■ **Work instruction**
Write out each line of the entries exactly, starting at the first and finishing with the line that contains "intros Hk n'".

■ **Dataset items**
Lemma read_functions_two_ret E L fm :
  (∀ k v, (k, v) ∈ L → ∃ n, represents_two v n) → records_ok E fm →
  ∃ fm', foldM read_function_two fm L ⇓ fm' ∧ records_ok (E ++ L) fm'.
Proof.
  intros HL HE. apply (foldM_ind (λ dn fm', records_ok (E ++ dn) fm')); [by rewrite app_nil_r|].
  intros dn [k v] rest fm1 -> [R1 R2 R3 R4]. destruct (HL k v) as [n Hv]; [set_solver|].
  destruct (read_function_two_ret fm1 k v n Hv) as (fi & Hr & Ho & Hb). eexists. split; [exact Hr|].
  rewrite assoc_L by apply _.
  assert (∀ k' (P : function_two → Prop), (∃ n', occurs_two ((E ++ dn) ++ [(k, v)]) k' n' ∧ P n') ↔
    (∃ n', occurs_two (E ++ dn) k' n' ∧ P n') ∨ (k' = k ∧ P n)) as Hocc.
  { intros k' P. setoid_rewrite (occurs_two_snoc _ _ _ n); [|done]. naive_solver. }
  assert (fm1 !! k = None → ∀ n', ¬ occurs_two (E ++ dn) k n') as Hnone.
  { intros Hk n' (w & Hw & _). destruct (proj2 (R2 k)) as [x Hx]; [by exists w|congruence]. }
  split.
  - eapply read_function_two_flag; [exact R1|exact Hr].
  - intros k'. rewrite lookup_insert_is_Some, R2, has_key_snoc. destruct (decide (k = k')); naive_solver.
  - intros k' fi' x. rewrite Hocc, lookup_insert_Some. intros [[<- <-]|[Hne Hk']]; [|rewrite (R3 _ _ _ Hk'); naive_solver].
    rewrite Ho, elem_of_union. destruct (fm1 !! k) as [f1|] eqn:Hk; cbn.
    + rewrite (R3 _ _ _ Hk). naive_solver.
    + specialize (Hnone eq_refl). set_solver.
  - intros k' fi' x. rewrite Hocc, lookup_insert_Some. intros [[<- <-]|[Hne Hk']]; [|rewrite (R4 _ _ _ Hk'); naive_solver].
    rewrite Hb, elem_of_union. destruct (fm1 !! k) as [f1|] eqn:Hk; cbn.
    + rewrite (R4 _ _ _ Hk). naive_solver.
    + specialize (Hnone eq_refl). set_solver.
Qed.

(** ** What is stored at the end *)

Definition stored_two (fm : FuncMapT) (k : string) (c w : json) : Prop :=
  match fm !! k with
  | None => w = c
  | Some fi => ∃ m, c = jobj m ∧ w = jobj (<["overrides" := jof_set (fn_overriddenFunctions fi)]>
                                   (<["overriddenBy" := jof_set (fn_overriddenBy fi)]> m))
  end.

Lemma store_overrides_two_ret fm M :
  (∀ k c, M !! k = Some c → ∃ m, c = jobj m) →
  ∃ M', foldM (store_overrides_two fm) (jobj M) (ordered_iter M) ⇓ jobj M' ∧
    (∀ k, is_Some (M' !! k) ↔ is_Some (M !! k)) ∧
    ∀ k w, M' !! k = Some w → ∃ c, M !! k = Some c ∧ stored_two fm k c w.
Proof.
  intros Hobj. apply (update_all_ret _ (stored_two fm)). intros M' k c Hk Hc.
  destruct (Hobj k c Hk) as [m ->]. unfold store_overrides_two, stored_two. cbn [fst].
  destruct (fm !! k) as [fi|].
  - eexists. split; [|by exists m]. apply (jupdate_obj _ _ (jobj m)); [done|].
    by rewrite jset_obj, bind_ret, jset_obj.
  - exists (jobj m). split; [|done]. by rewrite insert_id.
Qed.

Definition two_with_stored (n : function_two) (fi : Collector.FunctionInfo) : function_two :=
  mkFunctionTwo (f2_callees n) (f2_callers n) (fn_overriddenFunctions fi) (fn_overriddenBy fi)
    (f2_hasBody n) (f2_numStatements n).

Lemma stored_two_represents fm k fi c w n :
  fm !! k = Some fi → stored_two fm k c w → represents_two c n → represents_two w (two_with_stored n fi).
Proof.
  unfold stored_two. intros -> (m & -> & ->) (m' & Hm & []). apply jmk_inj in Hm. injection Hm as <-.
  eexists. split; [done|].
  split; cbn; rewrite ?lookup_insert_ne by done; try done; try apply set_field_of;
    repeat (apply set_field_ne; [done|]); try done. apply set_field_of.
Qed.
End records.

(** ** The data of the alias analysis, file after file *)

Definition names_in (D : EquivClassContainer) (P : string → Prop) : Prop :=
  ∀ f i n, FunctionInfoMap D !! f = Some i → n ∈ MangledNames i → P n.

Lemma class_edges_in D P f g : names_in D P → class_edges D f g → P f ∧ P g.
Proof. intros HP (p & _ & F & i & i' & _ & Hi & Hi' & Hf & Hg). split; [by apply (HP _ _ _ Hi)|by apply (HP _ _ _ Hi')]. Qed.

Lemma callers_listed_names {JO : JsonOps} D (N : gmap string json_node) : names_in D (λ n, is_Some (N !! n)) → callers_listed D N.
Proof. intros HP c f i _ Hi. apply Forall_forall. intros n. by apply (HP f i). Qed.

(** What [D] knows about functions comes from the data in [Ds]. *)
Definition infos_from (Ds : list EquivClassContainer) (D : EquivClassContainer) : Prop :=
  ∀ f i, FunctionInfoMap D !! f = Some i → ∃ D0 i0, D0 ∈ Ds ∧ FunctionInfoMap D0 !! f = Some i0 ∧
    length (Parameters_ i) = length (Parameters_ i0) ∧ IsVariadic i = IsVariadic i0 ∧
    MangledNames i = MangledNames i0.

Lemma infos_from_names Ds D P : infos_from Ds D → (∀ D0, D0 ∈ Ds → names_in D0 P) → names_in D P.
Proof.
  intros HD HP f i n Hi Hn. destruct (HD f i Hi) as (D0 & i0 & H0 & Hi0 & _ & _ & E).
  apply (HP D0 H0 f i0); [done|by rewrite <- E].
Qed.

Lemma infos_from_agree Ds D D2 :
  infos_from Ds D → (∀ D0, D0 ∈ Ds → infos_agree D0 D2) → infos_agree D D2.
Proof.
  intros HD Hag f i1 i2 H1 H2. destruct (HD f i1 H1) as (D0 & i0 & H0 & Hi0 & -> & -> & ->).
  by apply (Hag D0 H0 f).
Qed.
(** C36: Unless the user allows it and names another output file, [cgformat --apply]
    does not write anything when some metadata of the input could not be read. *)
Theorem cgformat_protects_metadata {JO : JsonOps} {MDI : MetaDataI} {IO : IterOrder} o major minor
    sha files u path src r g fl st :
  fo_help o = false → fo_input o ⇓ path → fo_apply o = true →
  files !! path = Some src → createReader src ⇓ Some r → read r u src ⇓ (g, fl) →
  fl ≠ [] → fo_discard_failed_metadata o = false ∨ output_file o path = path →
  format_graph o g ⇓ inl st →
  cgformat_run major minor sha files o u ⇓ (files, EXIT_FAILURE).
Proof.
  intros Hh Hi Ha Hf Hc Hr Hfl Hkeep Hst. unfold cgformat_run, FileSource_get, checkOnly.
  rewrite Hh, Hi, bind_ret, Hf, bind_ret, Hc, bind_ret. cbn [deref]. rewrite bind_ret, Hr, bind_ret.
  cbn [fst snd]. rewrite Hst, bind_ret, Ha. destruct st as [g' ok]. cbn [negb].
  rewrite (bool_decide_false (length fl = 0)) by (by destruct fl). cbn [negb andb].
  fold (output_file o path). destruct Hkeep as [-> | ->]; [done|].
  by rewrite bool_decide_true, orb_true_r.
Qed.

(** [replacePathPrefix] finds the first occurrence of the directory name behind
    a slash, replaces everything up to the end of that name, and gives up only if
    there is none; it does not ask for the name to end there. *)
Theorem replacePathPrefix_correct (path dir new : string) :
  match replacePathPrefix path dir new with
  | Some r => ∃ a b, path = a +:+ ("/" +:+ dir) +:+ b ∧ r = new +:+ b ∧
      ∀ a' b', path = a' +:+ ("/" +:+ dir) +:+ b' → String.length a ≤ String.length a'
  | None => ∀ a b, path ≠ a +:+ ("/" +:+ dir) +:+ b
  end.
Proof. apply replacePathPrefix_ret. Qed.

(** The directory [src] is found in [src2]. *)
Example replacePathPrefix_inside_name :
  replacePathPrefix "/home/src2/a.c" "src" "/opt/x" = Some "/opt/x2/a.c".
Proof. reflexivity. Qed.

■ **Solution to this task**
Lemma read_functions_two_ret E L fm :
  (∀ k v, (k, v) ∈ L → ∃ n, represents_two v n) → records_ok E fm →
  ∃ fm', foldM read_function_two fm L ⇓ fm' ∧ records_ok (E ++ L) fm'.
Proof.
  intros HL HE. apply (foldM_ind (λ dn fm', records_ok (E ++ dn) fm')); [by rewrite app_nil_r|].
  intros dn [k v] rest fm1 -> [R1 R2 R3 R4]. destruct (HL k v) as [n Hv]; [set_solver|].
  destruct (read_function_two_ret fm1 k v n Hv) as (fi & Hr & Ho & Hb). eexists. split; [exact Hr|].
  rewrite assoc_L by apply _.
  assert (∀ k' (P : function_two → Prop), (∃ n', occurs_two ((E ++ dn) ++ [(k, v)]) k' n' ∧ P n') ↔
    (∃ n', occurs_two (E ++ dn) k' n' ∧ P n') ∨ (k' = k ∧ P n)) as Hocc.
  { intros k' P. setoid_rewrite (occurs_two_snoc _ _ _ n); [|done]. naive_solver. }
  assert (fm1 !! k = None → ∀ n', ¬ occurs_two (E ++ dn) k n') as Hnone.
  { intros Hk n' (w & Hw & _). destruct (proj2 (R2 k)) as [x Hx]; [by exists w|congruence]. }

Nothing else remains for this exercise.